STJ fixa que devedor só pode retomar imóvel se consolidação ocorreu antes da Lei 13.465/2017

Em julgamento de recurso repetitivo, a Segunda Seção do Superior Tribunal de Justiça (STJ) definiu as regras sobre a propriedade de um bem em alienação fiduciária que está com financiamento imobiliário em atraso. A corte especificou quando o devedor pode retomar o bem do imóvel e quando tem apenas o direito de preferência de compra.

O ponto central envolve se a situação ocorreu antes ou depois da edição da Lei 13.465/2017. Se a consolidação da propriedade em nome do credor foi feita antes da legislação, o devedor ainda pode quitar suas dívidas e retomar a posse do bem. Mas, se ocorreu depois, terá apenas o direito de preferência.
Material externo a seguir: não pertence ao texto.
(* ===== verification/IpcFacts.v ===== *)
(** * Delivery of alerts between workers

    The ring buffer, the overflow list and the pipe together are a queue:
    alerts come out in the order they were sent, none is lost or repeated, and
    the writer always has either nothing left to write or an event that will
    make it try again. *)

From S2P Require Import Prelude DList Ipc.

(** ** The ring *)

(** [k] alerts from index [i] on. *)
Fixpoint ring_from (l : list ipc_alert_t) (k : nat) (i : Z) : list ipc_alert_t :=
  match k with
  | O => []
  | S k' => default zero_alert (l !! Z.to_nat (i `mod` IPC_WRITEBUF_SIZE)) :: ring_from l k' (i + 1)
  end.

Lemma ring_from_length l k i : length (ring_from l k i) = k.
Proof. revert i. induction k as [|k IH]; intros i; simpl; [done|by rewrite IH]. Qed.

Lemma ring_from_app l k1 k2 i : ring_from l (k1 + k2) i = ring_from l k1 i ++ ring_from l k2 (i + Z.of_nat k1).
Proof.
  revert i. induction k1 as [|k1 IH]; intros i; simpl; [by rewrite Z.add_0_r|].
  rewrite IH. do 3 f_equal. lia.
Qed.

Lemma ring_from_mod l k i j :
  i `mod` IPC_WRITEBUF_SIZE = j `mod` IPC_WRITEBUF_SIZE -> ring_from l k i = ring_from l k j.
Proof.
  revert i j. induction k as [|k IH]; intros i j E; simpl; [done|]. rewrite E. f_equal. apply IH.
  rewrite (Z.add_mod i), (Z.add_mod j) by done. by rewrite E.
Qed.

Lemma ring_index i : (Z.to_nat (i `mod` IPC_WRITEBUF_SIZE) < 32)%nat.
Proof.
  pose proof (Z.mod_pos_bound i IPC_WRITEBUF_SIZE ltac:(done)). unfold IPC_WRITEBUF_SIZE in *. lia.
Qed.

Lemma ring_index_ne i j :
  0 < j - i < IPC_WRITEBUF_SIZE -> Z.to_nat (j `mod` IPC_WRITEBUF_SIZE) <> Z.to_nat (i `mod` IPC_WRITEBUF_SIZE).
Proof.
  intros H E. pose proof (Z.mod_pos_bound i IPC_WRITEBUF_SIZE ltac:(done)).
  pose proof (Z.mod_pos_bound j IPC_WRITEBUF_SIZE ltac:(done)).
  assert ((j - i) `mod` IPC_WRITEBUF_SIZE = 0) as Em by (rewrite Zminus_mod; replace (j `mod` _) with (i `mod` IPC_WRITEBUF_SIZE) by lia; by rewrite Z.sub_diag).
  rewrite Z.mod_small in Em by lia. lia.
Qed.

(** Writing just past the end of the ring's contents. *)
Lemma ring_from_set l k i j a :
  j - i = Z.of_nat k -> (k <= 32)%nat -> forall m, (m <= k)%nat -> (k - m < 32)%nat ->
  (0 < m)%nat -> ring_from (ring_set l j a) (k - m) (i + Z.of_nat m) = ring_from l (k - m) (i + Z.of_nat m).
Proof.
  intros E Hk m Hm Hlt Hpos. remember (k - m)%nat as d eqn:Ed. revert m Hm Hlt Hpos Ed.
  induction d as [|d IH]; intros m Hm Hlt Hpos Ed; simpl; [done|].
  unfold ring_set. rewrite list_lookup_insert_ne by (apply ring_index_ne; unfold IPC_WRITEBUF_SIZE; lia).
  f_equal. replace (i + Z.of_nat m + 1) with (i + Z.of_nat (S m)) by lia. apply IH; lia.
Qed.

Lemma ring_append l k i a :
  length l = 32%nat -> (k < 32)%nat ->
  ring_from (ring_set l (i + Z.of_nat k) a) (S k) i = ring_from l k i ++ [a].
Proof.
  intros Hl Hk. replace (S k) with (k + 1)%nat by lia. rewrite ring_from_app. simpl.
  unfold ring_set at 2. rewrite list_lookup_insert_eq by (rewrite Hl; apply ring_index). simpl. f_equal.
  destruct k as [|k]; [done|]. simpl. f_equal.
  - unfold ring_set. by rewrite list_lookup_insert_ne by (apply ring_index_ne; unfold IPC_WRITEBUF_SIZE; lia).
  - pose proof (ring_from_set l (S k) i (i + Z.of_nat (S k)) a ltac:(lia) ltac:(lia) 1 ltac:(lia) ltac:(lia) ltac:(lia)) as E.
    replace (S k - 1)%nat with k in E by lia. exact E.
Qed.

Lemma ring_get_ok wb i :
  length (alerts wb) = 32%nat ->
  ring_get wb i = Ret (default zero_alert (alerts wb !! Z.to_nat (i `mod` IPC_WRITEBUF_SIZE))).
Proof.
  intros Hl. unfold ring_get. destruct (lookup_lt_is_Some_2 (alerts wb) (Z.to_nat (i `mod` IPC_WRITEBUF_SIZE))) as [a ->];
    [rewrite Hl; apply ring_index|done].
Qed.

(** ** The overflow list *)

Fixpoint oseg (h : gmap positive ipc_writebuf_overflow_t) (p : ptr) (xs : list (positive * ipc_alert_t)) : Prop :=
  match xs with
  | [] => p = None
  | (x, a) :: ys => p = Some x /\ exists nx, h !! x = Some (Overflow a nx) /\ oseg h nx ys
  end.

Lemma oseg_frame h h' p xs :
  (forall x, x ∈ xs.*1 -> h' !! x = h !! x) -> oseg h p xs -> oseg h' p xs.
Proof.
  revert p. induction xs as [|[x a] xs IH]; intros p F; simpl; [done|].
  intros (-> & nx & E & S). split; [done|]. exists nx. rewrite F by (by left). split; [done|].
  apply IH; [|done]. intros y Hy. apply F. by right.
Qed.

Lemma oseg_append h p xs a x :
  oseg h p xs -> NoDup (xs.*1) -> x ∉ xs.*1 ->
  exists h', (match last (xs.*1) with
      | Some l => match h !! l with
                  | Some o => Ret (<[x := Overflow a None]> (<[l := Overflow (of_alert o) (Some x)]> h))
                  | None => Crash
                  end
      | None => Ret (<[x := Overflow a None]> h)
      end) = Ret h' /\ oseg h' (match p with None => Some x | f => f end) (xs ++ [(x, a)]).
Proof.
  revert p h. induction xs as [|[y b] xs IH]; intros p h S ND Nx; simpl in S.
  - subst p. simpl. eexists. split; [reflexivity|]. split; [done|]. eexists. rewrite lookup_insert_eq. done.
  - destruct S as (-> & nx & E & S). apply NoDup_cons in ND as [Ny ND]. apply not_elem_of_cons in Nx as [Nxy Nx].
    destruct xs as [|[z c] xs].
    + simpl in *. rewrite E. eexists. split; [reflexivity|]. split; [done|]. subst nx.
      rewrite lookup_insert_ne, lookup_insert_eq by done. eexists. split; [done|]. split; [done|].
      eexists. by rewrite lookup_insert_eq.
    + destruct (IH nx h S ND Nx) as (h' & E' & S'). destruct S as (-> & _).
      change (last (((y, b) :: (z, c) :: xs).*1)) with (last (((z, c) :: xs).*1)).
      exists h'. split; [exact E'|]. split; [done|]. exists (Some z). split; [|exact S'].
      assert (exists l, last (((z, c) :: xs).*1) = Some l) as [l El].
      { destruct (last (((z, c) :: xs).*1)) eqn:El; [eauto|]. by apply last_None in El. }
      rewrite El in E'. assert (l <> y) by (intros ->; by apply Ny, last_elem).
      destruct (h !! l) as [o|]; [|done]. injection E' as <-. by rewrite !lookup_insert_ne by done.
Qed.

(** ** The queue *)

(** [xs] are the overflowing alerts with their nodes. *)
Record wf (p : ipc_process_t) (xs : list (positive * ipc_alert_t)) : Prop := {
  wf_ring : length (alerts (wbuf p)) = 32%nat;
  wf_n : 0 <= n (wbuf p) <= 32;
  wf_first : in_u 16 (first (wbuf p));
  wf_count : overflow_n (wbuf p) = Z.of_nat (length xs);
  wf_bound : Z.of_nat (length xs) < 2 ^ 31 - 1;
  wf_full : xs <> [] -> n (wbuf p) = 32;
  wf_list : oseg (heap p) (overflow_first (wbuf p)) xs;
  wf_last : overflow_last (wbuf p) = last (xs.*1);
  wf_nodup : NoDup (xs.*1);
}.

Definition ring (p : ipc_process_t) : list ipc_alert_t :=
  ring_from (alerts (wbuf p)) (Z.to_nat (n (wbuf p))) (first (wbuf p)).

(** What was sent and is not in the pipe yet. *)
Definition pending (p : ipc_process_t) (xs : list (positive * ipc_alert_t)) : list ipc_alert_t := ring p ++ xs.*2.

Lemma write_loop_spec wb k q i :
  length (alerts wb) = 32%nat ->
  let m := (k `min` (capacity q - length (in_pipe q)))%nat in
  write_loop k wb q i =
    Ret (Pipe (capacity q) (in_pipe q ++ ring_from (alerts wb) m i), i + Z.of_nat m, bool_decide (m < k)%nat).
Proof.
  intros Hl. revert q i. induction k as [|k IH]; intros q i; simpl.
  - rewrite Z.add_0_r, app_nil_r. by destruct q.
  - rewrite ring_get_ok, bind_Ret by done. unfold ipc_write_alert_fd.
    case_decide as D; simpl.
    + rewrite IH. simpl. rewrite length_app. simpl.
      set (m := (k `min` (capacity q - (length (in_pipe q) + 1)))%nat).
      replace (capacity q - length (in_pipe q))%nat with (S (capacity q - (length (in_pipe q) + 1)))%nat by lia.
      fold m. rewrite <- app_assoc. simpl. do 2 f_equal; [f_equal; lia|]. apply bool_decide_ext. lia.
    + replace (capacity q - length (in_pipe q))%nat with O by lia. simpl.
      rewrite Z.add_0_r, app_nil_r. by destruct q.
Qed.

Lemma refill_spec k p xs i :
  length (alerts (wbuf p)) = 32%nat -> 0 <= n (wbuf p) -> n (wbuf p) + Z.of_nat k = 32 ->
  i = first (wbuf p) + n (wbuf p) -> in_u 16 (first (wbuf p)) ->
  overflow_n (wbuf p) = Z.of_nat (length xs) -> Z.of_nat (length xs) < 2 ^ 31 - 1 ->
  oseg (heap p) (overflow_first (wbuf p)) xs -> overflow_last (wbuf p) = last (xs.*1) -> NoDup (xs.*1) -> xs <> [] ->
  exists p', refill_loop k p i = Ret p' /\ wf p' (drop k xs) /\ ring p' = ring p ++ (take k xs).*2 /\
    pipe p' = pipe p /\ active p' = active p.
Proof.
  revert p xs i. induction k as [|k IH]; intros p xs i Hl Hn Hk -> Hf Hc Hb Ho Hla ND Hne.
  - exists p. split; [done|]. rewrite drop_0, take_0, app_nil_r. split; [|done]. split; auto; lia.
  - destruct xs as [|[x a] xs]; [done|]. destruct Ho as (Eo & nx & Ex & Ho). simpl length in *.
    apply NoDup_cons in ND as [Nx ND]. simpl refill_loop. rewrite Eo, Ex, Hc, wraps_small by (unfold in_s; lia).
    rewrite (proj2 (Z.leb_le _ _)) by lia. cbn [c_assert mbind outcome_bind of_next of_alert].
    rewrite wrapu_small by (unfold in_u; lia).
    set (p1 := set_heap (set_wb p (WB (n (wbuf p) + 1) (first (wbuf p)) (Z.of_nat (S (length xs)) - 1) nx
      (match nx with None => None | _ => overflow_last (wbuf p) end)
      (ring_set (alerts (wbuf p)) (first (wbuf p) + n (wbuf p)) a))) (delete x (heap p))).
    assert (ring p1 = ring p ++ [a]) as Er.
    { unfold ring, p1. simpl. replace (Z.to_nat (n (wbuf p) + 1)) with (S (Z.to_nat (n (wbuf p)))) by lia.
      pose proof (ring_append (alerts (wbuf p)) (Z.to_nat (n (wbuf p))) (first (wbuf p)) a Hl) as Ha.
      rewrite Z2Nat.id in Ha by lia. apply Ha. lia. }
    assert (oseg (delete x (heap p)) nx xs) as Ho'.
    { eapply oseg_frame, Ho. intros y Hy. rewrite lookup_delete_ne; [done|]. intros ->. done. }
    assert (length (alerts (wbuf p1)) = 32%nat) as Hl1 by (unfold p1, ring_set; simpl; by rewrite length_insert).
    destruct nx as [nx|].
    + destruct xs as [|[y b] xs]; [simpl in Ho; congruence|].
      destruct (IH p1 ((y, b) :: xs) (first (wbuf p) + n (wbuf p) + 1)) as (p' & E & W & R & P & A);
        [done|simpl; lia|simpl; lia|simpl; lia|done|simpl; lia|simpl in *; lia|done|done|done|done|].
      exists p'. unfold p1 in E. rewrite E. split; [done|]. split; [exact W|]. rewrite R, Er, <- app_assoc. done.
    + destruct xs as [|[y b] xs]; [|destruct Ho as [? _]; congruence].
      exists p1. split; [done|]. replace (drop (S k) [(x, a)]) with (@nil (positive * ipc_alert_t)) by (simpl; by rewrite drop_nil).
      replace (take (S k) [(x, a)]) with [(x, a)] by (simpl; by rewrite take_nil).
      split; [|done]. split; simpl; try done; try lia.
Qed.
O relator, ministro Ricardo Villas Bôas Cueva, ressaltou que a Lei 13.465/2017 alterou o regime da alienação fiduciária de imóvel ao incluir o parágrafo 2º-B no artigo 27 da Lei 9.514/1997. Para definir se o contrato cai ou não na regra anterior à aplicação da legislação, o relator fixou: se a quitação da dívida e a consolidação da propriedade foi feita antes da entrada em vigor da nova lei, valerá a legislação mais antiga. Se essa quitação da dívida tiver ocorrido depois da promulgação da lei, valerão as novas regras.

A tese aprovada foi a seguinte:

1) Antes da entrada em vigor da Lei 13.465/2017, nas situações em que já consolidada a propriedade e purgada a mora nos termos do artigo 34 do Decreto-Lei 70/1966 (ato jurídico perfeito), impõe-se o desfazimento do ato de consolidação, com a consequente retomada do contrato de financiamento imobiliário.

2) A partir da entrada em vigor da Lei 13.465/2017, nas situações em que consolidada a propriedade, mas não purgada a mora, é assegurado ao devedor fiduciante tão somente o exercício do direito de preferência previsto no parágrafo 2º-B do artigo 27 da Lei 9.514/1997.